EXERCISE DESCRIPTION
Please copy, exactly as they appear below, the lines from the one containing "[done|]. constructor; [lia|constructor]." through the one containing "change (map (undo_to".

▬▬▬

Lemma jumpdestOK_spec code d :
  0 <= d ->
  jumpdestOK code d = true <->
  d < Z.of_nat (length code) /\ code !!! Z.to_nat d = 0x5b /\ instr_start code d.
Proof.
  intros Hd. unfold jumpdestOK.
  destruct (Z.leb_spec (Z.of_nat (length code)) d); [split; [done|lia]|].
  destruct (Z.eqb_spec (code !!! Z.to_nat d) 0x5b); cbn [negb]; [|split; [done|tauto]].
  rewrite Z.eqb_eq. rewrite jump_scan_spec by lia. unfold instr_start. tauto.
Qed.

(** ** Immediate bytes of PUSH *)

(** Byte of the code, zero past its end. *)
Definition code_byte (code : bytes) (i : Z) : Z :=
  if i <? Z.of_nat (length code) then code !!! Z.to_nat i else 0.

Definition immediate (code : bytes) (pc : Z) (n : nat) : bytes :=
  map (fun i => code_byte code (pc + Z.of_nat i)) (seq 0 n).

Lemma immediate_S code pc n :
  immediate code pc (Datatypes.S n) = code_byte code pc :: immediate code (pc + 1) n.
Proof.
  unfold immediate. cbn [seq map]. f_equal; [f_equal; lia|].
  rewrite <- seq_shift, map_map. apply map_ext. intros i. f_equal. lia.
Qed.

Lemma push_loop_spec code n k pc buf :
  (k <= 32)%nat -> length buf = 32%nat -> 0 <= pc -> pc + Z.of_nat k < 4294967296 ->
  push_loop code n k pc buf = (pc + Z.of_nat k, take (32 - k) buf ++ immediate code pc k).
Proof.
  revert pc buf. induction k as [|k IH]; intros pc buf Hk Hl Hpc Hb.
  - cbn. rewrite take_ge by lia. rewrite app_nil_r. f_equal. lia.
  - cbn [push_loop]. assert (u32 (pc + 1) = pc + 1) as -> by (apply Z.mod_small; lia).
    rewrite IH by (rewrite ?length_insert; lia). rewrite immediate_S. f_equal; [lia|].
    change (if pc <? Z.of_nat (length code) then _ else 0) with (code_byte code pc).
    replace (32 - k)%nat with (Datatypes.S (32 - Datatypes.S k)) by lia.
    rewrite (take_S_r _ _ (code_byte code pc)) by (apply list_lookup_insert_eq; lia).
    rewrite take_insert_ge by lia. by rewrite <- app_assoc.
Qed.

(** PUSHn pushes the big-endian value of the [n] bytes after the opcode and skips them. *)
Lemma execPush_post f code n :
  frame_ok f -> bytes_ok code -> (n <= 32)%nat -> PC f + Z.of_nat n < 4294967296 -> SP f < stackMax ->
  exists f', execPush f code n = Ok f' /\ PC f' = PC f + Z.of_nat n /\
    map toZ (astack f') = be_val (immediate code (PC f) n) :: map toZ (astack f).
Proof.
  intros Hf Hc Hn Hpc Hsp. pose proof (fo_SP f Hf). pose proof (fo_PC f Hf) as [Hpc0 _].
  pose proof (fo_stack_len f Hf) as Hl.
  unfold execPush, requireRoom. destruct (Z.leb_spec stackMax (SP f)); [lia|]. cbn [mbind outcome_bind].
  rewrite push_loop_spec by (rewrite ?length_zeros; lia). shape. eexists. split; [done|]. split; [done|].
  match goal with |- map toZ (astack ?g) = _ => change (astack g) with (stk (Stack g) (SP g)) end.
  fcbn.
  replace (SP f) with (SP f + 1 - 1) at 1 by lia. rewrite stk_set_top by lia.
  replace (SP f + 1 - 1) with (SP f) by lia. cbn [map]. f_equal.
  rewrite toZ_FromBytesBE. unfold zeros. rewrite take_replicate.
  replace (length _ - 32)%nat with 0%nat.
  - rewrite drop_0. apply be_val_zeros.
  - rewrite length_app, length_replicate. unfold immediate. rewrite length_map, length_seq. lia.
Qed.

(** ** DUP and SWAP *)

Lemma execDup_post f n :
  frame_ok f -> 1 <= n <= 16 -> n <= SP f < stackMax ->
  exists f', execDup f n = Ok f' /\
    astack f' = (astack f !!! Z.to_nat (n - 1)) :: astack f.
Proof.
  intros Hf Hn Hsp. pose proof (fo_stack_len f Hf) as Hl. unfold execDup, requireStack, requireRoom.
  destruct (Z.ltb_spec (SP f) n); [lia|]. destruct (Z.leb_spec stackMax (SP f)); [lia|].
  shape. eexists. split; [done|].
  change (stk (<[Z.to_nat (SP f) := Stack f !!! Z.to_nat (SP f - n)]> (Stack f)) (SP f + 1)
          = (astack f !!! Z.to_nat (n - 1)) :: astack f).
  replace (SP f) with (SP f + 1 - 1) at 1 by lia. rewrite stk_set_top by lia.
  replace (SP f + 1 - 1) with (SP f) by lia. f_equal.
  rewrite (list_lookup_total_alt (astack f)), astack_lookup by (done || lia). cbn. do 2 f_equal. lia.
Qed.
(** An operation of the code; [None] is the panic of an invalid snapshot. A failed
    [SubBalance] leaves the state as it was. *)
Definition run_op (t : StateTrie) (o : op) : option StateTrie :=
  match o with
  | OpSetAccount seed addr acc => Some (SetAccount range seed t addr acc)
  | OpAddBalance addr delta => Some (AddBalance t addr delta)
  | OpSubBalance addr delta =>
      match SubBalance t addr delta with Ok t' => Some t' | Err _ => Some t | _ => None end
  | OpSetStorage addr key val => Some (SetStorage t addr key val)
  | OpSnapshot => Some (Snapshot t).1
  | OpRevert r => match RevertToSnapshot t r with Ok t' => Some t' | _ => None end
  | OpDiscard r => Some (DiscardSnapshot t r)
  | OpCommit => Some (Commit t)
  end.

Lemma run_op_snapshot t :
  journal_ok t -> spec_step (abs t) OpSnapshot = Some (abs (Snapshot t).1) /\ journal_ok (Snapshot t).1.
Proof.
  intros [Hb Hm]. split.
  - cbn. unfold abs. cbn. f_equal. unfold undo_to. cbn. f_equal.
    rewrite map_app. cbn. f_equal. by rewrite Nat2Z.id, drop_all.
  - constructor; cbn.
    + apply Forall_app. split; [done|]. constructor; [lia|constructor].
    + intros i j x y Hij Hx Hy. apply lookup_app_Some in Hx, Hy.
      destruct Hx as [Hx|[Hi Hx]], Hy as [Hy|[Hj Hy]]; [eauto | | |].
      * apply list_lookup_singleton_Some in Hy as [_ <-].
        pose proof (Forall_lookup_1 _ _ _ _ Hb Hx). cbn in *. lia.
      * apply lookup_lt_Some in Hy. lia.
      * apply list_lookup_singleton_Some in Hx as [Hx _], Hy as [Hy _]. lia.
Qed.

Lemma run_op_revert t r :
  journal_ok t ->
  match run_op t (OpRevert r) with
  | Some t' => spec_step (abs t) (OpRevert r) = Some (abs t') /\ journal_ok t'
  | None => spec_step (abs t) (OpRevert r) = None
  end.
Proof.
  intros [Hb Hm]. unfold run_op, RevertToSnapshot, spec_step. cbn [abs saved cur]. rewrite length_map.
  destruct ((r <? 0) || (Z.of_nat (length (reverts t)) <=? r)) eqn:E; [done|].
  apply orb_false_iff in E as [E1 E2]. apply Z.ltb_ge in E1. apply Z.leb_gt in E2.
  destruct (lookup_lt_is_Some_2 (reverts t) (Z.to_nat r) ltac:(lia)) as [j Hj].
  rewrite (list_lookup_total_correct _ _ _ Hj).
  pose proof (Forall_lookup_1 _ _ _ _ Hb Hj) as Hjb. cbn in Hjb.
  change (map (undo_to t) (reverts t)) with (undo_to t <$> reverts t).
  rewrite list_lookup_fmap, Hj. cbn [fmap option_fmap option_map mbind option_bind].
  assert (forall i x, take (Z.to_nat r) (reverts t) !! i = Some x -> 0 <= x <= j) as Hle.
  { intros i x Hx. apply lookup_take_Some in Hx as [Hx Hi]. split; [|by eapply Hm].
    pose proof (Forall_lookup_1 _ _ _ _ Hb Hx). cbn in *. lia. }
  split.
  - unfold abs. cbn. f_equal. unfold undo_to at 1. f_equal.
    + by destruct (undo _ _).
    + rewrite <- fmap_take. apply map_ext_in. intros x Hx.
      apply list_elem_of_In, list_elem_of_lookup in Hx as [i Hx]. specialize (Hle i x Hx).
      unfold undo_to. cbn. rewrite <- (take_drop (Z.to_nat j) (journal t)) at 1.
      rewrite drop_app_le by (rewrite length_take; lia). rewrite undo_app.
      change (state_view _) with ((undo (drop (Z.to_nat j) (journal t)) (state_view t)).1,
        (undo (drop (Z.to_nat j) (journal t)) (state_view t)).2) at 2.
      by rewrite <- surjective_pairing.
  - constructor; cbn.
    + apply Forall_lookup_2. intros i x Hx. rewrite length_take. specialize (Hle i x Hx). lia.
    + intros i i' x y Hi Hx Hy. apply lookup_take_Some in Hx as [Hx _], Hy as [Hy _]. eauto.
Qed.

▬▬▬

ANSWER SPACE
    + apply Forall_app. split; [done|]. constructor; [lia|constructor].
    + intros i j x y Hij Hx Hy. apply lookup_app_Some in Hx, Hy.
      destruct Hx as [Hx|[Hi Hx]], Hy as [Hy|[Hj Hy]]; [eauto | | |].
      * apply list_lookup_singleton_Some in Hy as [_ <-].
        pose proof (Forall_lookup_1 _ _ _ _ Hb Hx). cbn in *. lia.
      * apply lookup_lt_Some in Hy. lia.
      * apply list_lookup_singleton_Some in Hx as [Hx _], Hy as [Hy _]. lia.
Qed.

Lemma run_op_revert t r :
  journal_ok t ->
  match run_op t (OpRevert r) with
  | Some t' => spec_step (abs t) (OpRevert r) = Some (abs t') /\ journal_ok t'
  | None => spec_step (abs t) (OpRevert r) = None
  end.
Proof.
  intros [Hb Hm]. unfold run_op, RevertToSnapshot, spec_step. cbn [abs saved cur]. rewrite length_map.
  destruct ((r <? 0) || (Z.of_nat (length (reverts t)) <=? r)) eqn:E; [done|].
  apply orb_false_iff in E as [E1 E2]. apply Z.ltb_ge in E1. apply Z.leb_gt in E2.
  destruct (lookup_lt_is_Some_2 (reverts t) (Z.to_nat r) ltac:(lia)) as [j Hj].
  rewrite (list_lookup_total_correct _ _ _ Hj).
  pose proof (Forall_lookup_1 _ _ _ _ Hb Hj) as Hjb. cbn in Hjb.
  change (map (undo_to t) (reverts t)) with (undo_to t <$> reverts t).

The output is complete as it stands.